**What the task requires**
Reproduce exactly the lines of the material beneath, from the line that contains "sent_well good_network c" to the line that contains "and a peer refuses the frame. *)", both included, and no other lines.

**Excerpted records**
(** [checkClose]: the code and the reason of a close frame's payload. *)
Definition checkClose (p : string) : ws_error + (Z * string) :=
  match p with
  | "" => inr (CloseNoStatus, "")
  | String _ "" => inl (protocolError CloseProtocolError "a close frame carried one byte")
  | String a (String b reason) =>
      let code := Z.of_N (be_of (String a (String b ""))) in
      if negb (validCloseCode code) then
        inl (protocolError CloseProtocolError ("close code " ++ Itoa code ++ " may not be sent"))
      else if negb (utf8_Valid reason) then inl (protocolError CloseInvalidData "a close reason is not UTF-8")
      else inr (code, reason)
  end.

(** [utf8.RuneStart]. *)
Definition RuneStart (c : ascii) : bool := negb (N.land (bv c) 192 =? 128)%N.

(** [trimUTF8]: [s] cut to at most [n] bytes without splitting a character. *)
Fixpoint trim_back (n : nat) (s : string) : nat :=
  match n with
  | O => O
  | S k => match str_at s n with
           | Some c => if RuneStart c then n else trim_back k s
           | None => n
           end
  end.
Definition trimUTF8 (s : string) (n : nat) : string :=
  let n := trim_back n s in
  if (n <? String.length s)%nat then str_take n s else s.

Example frame_hello :
  appendFrame "" true opText "Hello" None = String "129" (String "005" "Hello").
Proof. reflexivity. Qed.
Example frame_hello_masked :
  readFrame true 100 100 (Stream (appendFrame "" true opText "Hello" (Some "abcd") ++ "rest") EOF)
  = (inr (Frame true opText "Hello"), Stream "rest" EOF).
Proof. vm_compute. reflexivity. Qed.
Example close_reason_cut : trimUTF8 (String "a" (String "195" (String "169" "b"))) 2 = "a".
Proof. reflexivity. Qed.

(** * Theorems

    Reading and writing WebSocket frames are inverse: a frame is read exactly
    when what arrived starts with that frame as [appendFrame] writes it and the
    frame is one the direction and the limits allow. *)

#[local] Close Scope string_scope.
#[local] Close Scope Z_scope.
#[local] Open Scope string_scope.
#[local] Open Scope Z_scope.
#[local] Open Scope go_scope.

#[local] Arguments String.append : simpl nomatch.

(** ** What a frame may be *)

(** A masking key of four bytes in the masked direction, none in the other. *)
Definition key_fits (masked : bool) (key : option string) : Prop :=
  match key with
  | Some k => masked = true ∧ String.length k = 4%nat
  | None => masked = false
  end.

(** The frames RFC 6455 and the limits allow. *)
Definition frame_allowed (maxFrame room : Z) (f : frame) : Prop :=
  known_op (op f) = true ∧
  ((opClose <= op f)%N → fin f = true ∧ str_len (payload f) <= maxControl) ∧
  str_len (payload f) <= maxFrame ∧
  ((op f < opClose)%N → 0 <= room → str_len (payload f) <= room) ∧
  str_len (payload f) < 2 ^ 63.

Definition written (f : frame) (key : option string) : string :=
  appendFrame "" (fin f) (op f) (payload f) key.

(** ** Reading *)

Lemma ReadFull_app s t e n : n = str_len s → ReadFull n (Stream (s ++ t) e) = (inr s, Stream t e).
Proof.
  intros ->. unfold ReadFull. cbn [s_bytes s_end]. rewrite str_len_app.
  destruct (Z.leb_spec (str_len s) (str_len s + str_len t)) as [_|H]; [|unfold str_len in H; lia].
  unfold str_len at 1 2. rewrite Nat2Z.id. by rewrite str_take_app_len, str_drop_app_len.
Qed.

Lemma ReadFull_inr n r s r' : 0 <= n →
  ReadFull n r = (inr s, r') → s_bytes r = s ++ s_bytes r' ∧ str_len s = n ∧ s_end r = s_end r'.
Proof.
  intros Hn. unfold ReadFull. destruct (Z.leb_spec n (str_len (s_bytes r))) as [H|_]; [|done].
  intros [= <- <-]. cbn [s_bytes s_end]. rewrite str_take_drop. split; [done|]. split; [|done].
  unfold str_len in *. rewrite str_take_len; lia.
Qed.
Lemma nothing_after_close_witness :
  let c := run_steps good_network
    [DoWrite Text "hi"; DoTurn None; DoClose 1000 "bye" false; DoPing; DoTurn None]
    (newConn (Stream (written (Frame true opPing "x") None) EOF) true (MkLimits 0 0)) in
  sent_well good_network c ∧ map fst (c_out c) = [Frame true opText "hi"; Frame true opPong "x";
    Frame true opClose (String "003" (String "232" "bye"))].
Proof.
  split; [|vm_compute; reflexivity].
  apply (nothing_after_close good_network); [intros k key [= <-]; done|]. repeat constructor; vm_compute; (discriminate || reflexivity || (left; split; discriminate)).
Defined.

(** [CloseWith] checks neither: asked for a code that may not be sent it sends it,
    and a peer refuses the frame. *)
Example close_not_checked :
  let c := snd (CloseWith good_network CloseNoStatus "" false (newConn (Stream "" EOF) false (MkLimits 0 0))) in
  match map (λ x, checkClose (payload (fst x))) (c_out c) with [inl (protocolError code _)] => code = CloseProtocolError | _ => False end.
Proof. vm_compute. reflexivity. Qed.

(** A write that fails for something other than its deadline leaves the connection
    open: what is sent next follows the front of a frame that went. *)
Example cut_short_goes_on :
  let net := MkNetwork (λ k, if (k =? 0)%nat then WriteFailed 1 (BrokenIO "reset") false else Written) (λ _, None) in
  let c := snd (WriteMessage net Binary "there" (snd (WriteMessage net Binary "hi" (newConn (Stream "" EOF) false (MkLimits 0 0))))) in
  map snd (c_out c) = [str_take 1 (written (Frame true opBinary "hi") None); written (Frame true opBinary "there") None].
Proof. vm_compute. reflexivity. Qed.
(** What is recorded of a connection: one event of its own, last, and inside a
    tunnel the requests' events; a denial says that no byte went on. *)
Definition recorded (callID : string) (r : handled) : Prop :=
  ∃ inner ev, hd_events r = (inner ++ [ev])%list ∧ inside_ok callID inner (hd_sent r) ∧ CallID ev = callID ∧
    (ev_Decision ev = Deny → hd_through r = false ∧ hd_sent r = []) ∧
    (hd_conn r = None → inner = [] ∧ BytesIn ev = 0 ∧ BytesOut ev = 0 ∧ hd_status r ≠ None).

Lemma recorded_one callID ev code body tried : CallID ev = callID → BytesIn ev = 0 → BytesOut ev = 0 →
  recorded callID (MkHandled [ev] (Some (code, body)) tried None false []).
Proof.
  intros Hc Hi Ho. exists [], ev. split_and!; try done.
  split; [done|split; [constructor|by intros ? ?%elem_of_nil]].
Qed.

Lemma connect_recorded io t v inspect callID ev : io_closing io = false → ev_Decision ev ≠ Deny →
  CallID ev = callID → BytesIn ev = 0 → BytesOut ev = 0 → do_err (dial t v) = None → do_conn (dial t v) ≠ None →
  recorded callID (connect io t v inspect callID ev).
Proof.
  intros Hc Hd Hid Hi Ho He Hn. unfold connect, EgressProxy.connect. rewrite He.
  destruct (do_conn _) as [c|]; [|done]. unfold serve_conn. rewrite Hc. set (ev' := set_route _ _ _ ev).
  set (x := if inspect then _ else _).
  assert (inside_ok callID (in_events (fst x)) (in_sent (fst x)) ∧ CallID (in_ev (fst x)) = callID ∧
    (ev_Decision (in_ev (fst x)) = Deny → in_through (fst x) = false ∧ in_sent (fst x) = [])) as (H1 & H2 & H3).
  { assert (∀ through, let r := MkInspected [] ev' through [] in inside_ok callID (in_events r) (in_sent r) ∧ CallID (in_ev r) = callID ∧
      (ev_Decision (in_ev r) = Deny → in_through r = false ∧ in_sent r = [])) as Hself.
    { intros through. split_and!; [split; [done|split; [constructor|by intros ? ?%elem_of_nil]]|done|done]. }
    unfold x. destruct inspect; [|destruct (t_Tunnel t); [apply Hself|destruct (forward _ _ _); apply Hself]].
    destruct (inspectTunnel_events (io_tunnel io) t callID ev') as (K1 & K2 & _).
    destruct (inspectTunnel_ok (io_tunnel io) t callID ev') as (_ & _ & K3). cbn [fst]. split_and!; [done|by rewrite K2|by apply K3]. }
  destruct x as [r status]. cbn [fst] in H1, H2, H3.
  destruct (io_idled io); (eexists _, _; split_and!; [reflexivity|done|done|done|done]).
Qed.

Lemma dial_direct_conn t v : do_err (dial_direct ParseAddr AddrString env t v) = None →
  do_conn (dial_direct ParseAddr AddrString env t v) ≠ None.
Proof. unfold dial_direct. by destruct (dialDirect _ _ _ _ _ _) as [| | |tried [a|]]. Qed.

(** A dial gives a connection or an error. *)
Lemma dial_conn t v : do_err (dial t v) = None → do_conn (dial t v) ≠ None.
Proof.
  unfold dial. destruct (en_upstream env) as [u|]; [|apply dial_direct_conn].
  destruct (Bypass _ _ u _); [apply dial_direct_conn|]. destruct (precheck _ _ _ _ _) as [r|[addrs b]]; [done|].
  destruct (first_refusal _ _ _ _ _); [done|]. destruct (dial_up _ _ _ _) as [[made sent] [e|]]; done.
Qed.

End proxy.

(** ** A concrete connection *)

Definition one_policy : Policy :=
  match Compile (λ _, None) (λ _, "") (λ _, None)
          (MkConfig [MkRule "example.org" [443] [] [] "allow" []] "" "enforce" None 0 false) with
  | Ok p => p
  | Fail _ => MkPolicy [] [] false false false false 0
  end.
Definition one_env : host_env :=
  MkEnv (V4 0x7f000001, 3128) (λ _, inr [V4 0x08080808]) (λ _, None) None
    (MkProxyNet (λ _, None) None None (λ _, inr 200)).
Definition one_io : conn_io := MkConnIO 0 false false 12 34 false (MkTunnelIO true Gone None "" None []) CopiedBack.
Definition one_state : proxy_state := MkProxyState (Issue "tok" "call-1" NoCreds) None.
Definition one_handled (target : string) : handled :=
  fst (handleAs (λ _, None) (λ _, "8.8.8.8") (λ _, None) (λ _, None) u_Path (λ s, s) (λ _, None) (λ s, s) (λ _, "") (λ _, "")
    one_env one_policy 0 one_io 1 (Some "tok") (Head "CONNECT" target "") one_state).

Example one_refused : hd_tried (one_handled "example.net:443") = [] ∧ option_map fst (hd_status (one_handled "example.net:443")) = Some 403.
Proof. by vm_compute. Qed.

Lemma connects_only_where_allowed_witness :
  hd_tried (one_handled "Example.org.:443") = [ToAddr (V4 0x08080808) 443] ∧
  ∃ t v, t_Host t = "example.org" ∧ Allowed v = true ∧
    done_ok (λ _, None) (λ _, None) one_env one_policy t v (one_handled "Example.org.:443").
Proof.
  split; [vm_compute; reflexivity|].
  destruct (connects_only_where_allowed (λ _, None) (λ _, "8.8.8.8") (λ _, None) (λ _, None) u_Path (λ s, s) (λ _, None) (λ s, s)
    (λ _, "") (λ _, "") one_env one_policy 0 one_io 1%nat (Some "tok") (Head "CONNECT" "Example.org.:443" "") one_state)
    as (method & target & auth & callID & key & t0 & t & syn & pool & v & inspect & Hh & _ & _ & Ht & Ha & _ & Hv & Hd).
  { left. vm_compute. discriminate. }
  injection Hh as <- <- <-. exists t, v. split; [|split; [exact Hv|exact Hd]].
  vm_compute in Ht. injection Ht as <-. injection Ha as <- _ _. reflexivity.
Defined.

**Your response**
  sent_well good_network c ∧ map fst (c_out c) = [Frame true opText "hi"; Frame true opPong "x";
    Frame true opClose (String "003" (String "232" "bye"))].
Proof.
  split; [|vm_compute; reflexivity].
  apply (nothing_after_close good_network); [intros k key [= <-]; done|]. repeat constructor; vm_compute; (discriminate || reflexivity || (left; split; discriminate)).
Defined.

(** [CloseWith] checks neither: asked for a code that may not be sent it sends it,
    and a peer refuses the frame. *)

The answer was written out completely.